*Supplied entries*
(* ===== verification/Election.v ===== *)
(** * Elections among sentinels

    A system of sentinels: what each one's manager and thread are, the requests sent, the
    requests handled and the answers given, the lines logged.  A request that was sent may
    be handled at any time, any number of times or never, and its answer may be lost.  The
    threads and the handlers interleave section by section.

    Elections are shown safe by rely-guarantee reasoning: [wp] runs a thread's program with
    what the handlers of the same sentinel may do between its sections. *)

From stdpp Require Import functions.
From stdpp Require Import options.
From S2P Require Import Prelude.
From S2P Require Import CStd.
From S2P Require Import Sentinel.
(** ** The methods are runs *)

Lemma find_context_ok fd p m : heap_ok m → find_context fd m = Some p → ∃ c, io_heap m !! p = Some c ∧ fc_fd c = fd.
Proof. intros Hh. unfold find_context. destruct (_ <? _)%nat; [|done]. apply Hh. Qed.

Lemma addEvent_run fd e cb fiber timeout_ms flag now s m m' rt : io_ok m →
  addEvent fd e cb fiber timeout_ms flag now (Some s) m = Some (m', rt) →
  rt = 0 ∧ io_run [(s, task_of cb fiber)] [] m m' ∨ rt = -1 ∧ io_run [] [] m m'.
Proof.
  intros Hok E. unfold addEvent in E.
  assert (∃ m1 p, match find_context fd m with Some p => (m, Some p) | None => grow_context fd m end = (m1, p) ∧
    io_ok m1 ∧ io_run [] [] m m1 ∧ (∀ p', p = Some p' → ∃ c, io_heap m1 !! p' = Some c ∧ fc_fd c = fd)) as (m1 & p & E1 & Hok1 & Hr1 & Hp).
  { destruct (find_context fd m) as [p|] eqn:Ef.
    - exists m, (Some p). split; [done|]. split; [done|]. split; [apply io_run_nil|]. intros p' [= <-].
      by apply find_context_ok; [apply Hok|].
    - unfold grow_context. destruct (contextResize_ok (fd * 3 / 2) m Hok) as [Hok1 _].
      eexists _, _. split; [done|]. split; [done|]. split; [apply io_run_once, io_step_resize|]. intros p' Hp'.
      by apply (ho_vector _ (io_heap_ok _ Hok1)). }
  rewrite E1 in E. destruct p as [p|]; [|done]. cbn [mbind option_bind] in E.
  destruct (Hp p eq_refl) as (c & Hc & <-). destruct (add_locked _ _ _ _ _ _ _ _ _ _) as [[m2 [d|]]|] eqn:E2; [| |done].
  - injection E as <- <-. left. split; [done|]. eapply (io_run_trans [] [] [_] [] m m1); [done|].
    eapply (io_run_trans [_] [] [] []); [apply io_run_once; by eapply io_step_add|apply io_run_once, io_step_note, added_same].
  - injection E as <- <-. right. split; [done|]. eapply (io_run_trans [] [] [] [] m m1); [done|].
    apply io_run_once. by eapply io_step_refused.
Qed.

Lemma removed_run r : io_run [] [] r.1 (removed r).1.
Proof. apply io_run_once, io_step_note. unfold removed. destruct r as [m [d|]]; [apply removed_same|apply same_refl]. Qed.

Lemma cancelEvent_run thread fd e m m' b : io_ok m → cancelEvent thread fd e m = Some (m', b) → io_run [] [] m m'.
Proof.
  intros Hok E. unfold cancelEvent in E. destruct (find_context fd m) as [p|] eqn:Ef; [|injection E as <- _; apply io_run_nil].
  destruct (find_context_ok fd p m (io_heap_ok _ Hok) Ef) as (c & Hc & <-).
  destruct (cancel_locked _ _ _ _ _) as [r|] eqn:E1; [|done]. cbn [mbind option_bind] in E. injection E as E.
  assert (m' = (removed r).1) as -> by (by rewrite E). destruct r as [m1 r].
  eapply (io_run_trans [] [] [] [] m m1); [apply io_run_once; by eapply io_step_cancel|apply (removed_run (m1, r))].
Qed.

...

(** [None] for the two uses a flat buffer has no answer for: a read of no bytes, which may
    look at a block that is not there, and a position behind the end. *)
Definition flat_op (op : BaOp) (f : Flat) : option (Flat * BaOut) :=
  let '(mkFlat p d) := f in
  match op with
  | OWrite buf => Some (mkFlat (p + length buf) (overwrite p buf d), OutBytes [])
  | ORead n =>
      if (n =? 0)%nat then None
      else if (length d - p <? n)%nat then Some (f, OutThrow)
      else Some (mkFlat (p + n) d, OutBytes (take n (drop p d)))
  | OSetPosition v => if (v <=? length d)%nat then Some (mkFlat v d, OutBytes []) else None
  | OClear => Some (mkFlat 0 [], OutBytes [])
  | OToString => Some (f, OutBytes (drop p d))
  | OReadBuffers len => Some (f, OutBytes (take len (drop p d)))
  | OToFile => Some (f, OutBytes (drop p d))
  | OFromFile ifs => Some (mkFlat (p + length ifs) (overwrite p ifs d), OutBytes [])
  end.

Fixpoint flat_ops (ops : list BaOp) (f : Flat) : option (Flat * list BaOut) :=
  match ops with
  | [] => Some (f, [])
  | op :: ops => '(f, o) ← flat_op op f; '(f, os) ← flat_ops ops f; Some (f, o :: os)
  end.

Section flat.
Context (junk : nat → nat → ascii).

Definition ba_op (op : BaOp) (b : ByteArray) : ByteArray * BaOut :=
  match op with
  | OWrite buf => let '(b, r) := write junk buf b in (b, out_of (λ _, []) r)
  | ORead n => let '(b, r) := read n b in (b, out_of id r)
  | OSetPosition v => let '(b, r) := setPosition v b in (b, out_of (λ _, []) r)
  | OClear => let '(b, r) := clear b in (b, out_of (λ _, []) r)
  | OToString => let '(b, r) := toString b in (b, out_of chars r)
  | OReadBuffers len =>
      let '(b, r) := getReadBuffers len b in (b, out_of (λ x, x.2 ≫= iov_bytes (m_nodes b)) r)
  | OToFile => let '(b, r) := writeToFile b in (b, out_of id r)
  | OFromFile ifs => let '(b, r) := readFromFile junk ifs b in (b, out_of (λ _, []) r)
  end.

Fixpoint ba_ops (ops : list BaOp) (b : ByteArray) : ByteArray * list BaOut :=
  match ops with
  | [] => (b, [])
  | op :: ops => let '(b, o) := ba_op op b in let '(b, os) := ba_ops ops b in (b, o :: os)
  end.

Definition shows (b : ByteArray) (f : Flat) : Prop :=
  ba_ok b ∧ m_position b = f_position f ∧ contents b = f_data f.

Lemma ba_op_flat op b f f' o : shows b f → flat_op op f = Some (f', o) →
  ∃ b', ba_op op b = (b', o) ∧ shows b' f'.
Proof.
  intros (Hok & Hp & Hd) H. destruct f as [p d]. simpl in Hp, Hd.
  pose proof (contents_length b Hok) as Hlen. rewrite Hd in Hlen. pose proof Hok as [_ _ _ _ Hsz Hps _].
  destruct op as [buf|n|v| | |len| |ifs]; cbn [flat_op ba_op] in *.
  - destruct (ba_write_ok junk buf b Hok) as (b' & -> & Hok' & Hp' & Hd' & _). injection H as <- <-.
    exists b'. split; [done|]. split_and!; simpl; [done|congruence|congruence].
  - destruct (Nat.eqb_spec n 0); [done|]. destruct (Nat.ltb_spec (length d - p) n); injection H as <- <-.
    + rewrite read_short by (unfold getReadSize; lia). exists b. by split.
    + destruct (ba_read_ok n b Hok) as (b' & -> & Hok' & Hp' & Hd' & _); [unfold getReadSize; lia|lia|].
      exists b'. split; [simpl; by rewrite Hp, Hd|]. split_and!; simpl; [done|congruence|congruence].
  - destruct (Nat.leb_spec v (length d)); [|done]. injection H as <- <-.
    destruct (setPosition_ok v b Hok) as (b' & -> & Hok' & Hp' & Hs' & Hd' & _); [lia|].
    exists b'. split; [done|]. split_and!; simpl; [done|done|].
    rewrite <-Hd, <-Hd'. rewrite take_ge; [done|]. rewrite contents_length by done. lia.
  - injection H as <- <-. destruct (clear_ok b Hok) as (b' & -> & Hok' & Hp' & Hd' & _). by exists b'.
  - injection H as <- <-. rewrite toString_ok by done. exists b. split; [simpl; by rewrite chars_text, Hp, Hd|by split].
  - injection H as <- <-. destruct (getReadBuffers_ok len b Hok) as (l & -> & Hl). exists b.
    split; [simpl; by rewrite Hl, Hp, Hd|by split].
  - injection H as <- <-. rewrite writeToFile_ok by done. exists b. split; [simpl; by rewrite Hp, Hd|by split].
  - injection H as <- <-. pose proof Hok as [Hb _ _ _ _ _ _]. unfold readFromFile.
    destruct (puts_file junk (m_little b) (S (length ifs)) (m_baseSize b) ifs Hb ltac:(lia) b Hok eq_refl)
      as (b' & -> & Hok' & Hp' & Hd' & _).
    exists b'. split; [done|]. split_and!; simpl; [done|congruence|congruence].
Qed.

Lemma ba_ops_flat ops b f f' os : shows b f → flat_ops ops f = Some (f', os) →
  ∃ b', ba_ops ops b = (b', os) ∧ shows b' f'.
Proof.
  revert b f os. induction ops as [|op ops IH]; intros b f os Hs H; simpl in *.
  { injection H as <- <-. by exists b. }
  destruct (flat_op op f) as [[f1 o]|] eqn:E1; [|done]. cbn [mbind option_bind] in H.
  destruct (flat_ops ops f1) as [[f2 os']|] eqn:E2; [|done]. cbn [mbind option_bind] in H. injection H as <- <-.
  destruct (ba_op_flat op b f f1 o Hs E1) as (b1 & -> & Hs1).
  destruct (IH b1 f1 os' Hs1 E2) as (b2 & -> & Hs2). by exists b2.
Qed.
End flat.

*Assignment*
Restate word for word the lines of the data above, starting at the line containing "b. by split." and ending at the line containing "exists b'. split; [done|]. split_and!; simpl; [done|done|].", both included, and nothing more.

*Exercise response*
    + rewrite read_short by (unfold getReadSize; lia). exists b. by split.
    + destruct (ba_read_ok n b Hok) as (b' & -> & Hok' & Hp' & Hd' & _); [unfold getReadSize; lia|lia|].
      exists b'. split; [simpl; by rewrite Hp, Hd|]. split_and!; simpl; [done|congruence|congruence].
  - destruct (Nat.leb_spec v (length d)); [|done]. injection H as <- <-.
    destruct (setPosition_ok v b Hok) as (b' & -> & Hok' & Hp' & Hs' & Hd' & _); [lia|].
    exists b'. split; [done|]. split_and!; simpl; [done|done|].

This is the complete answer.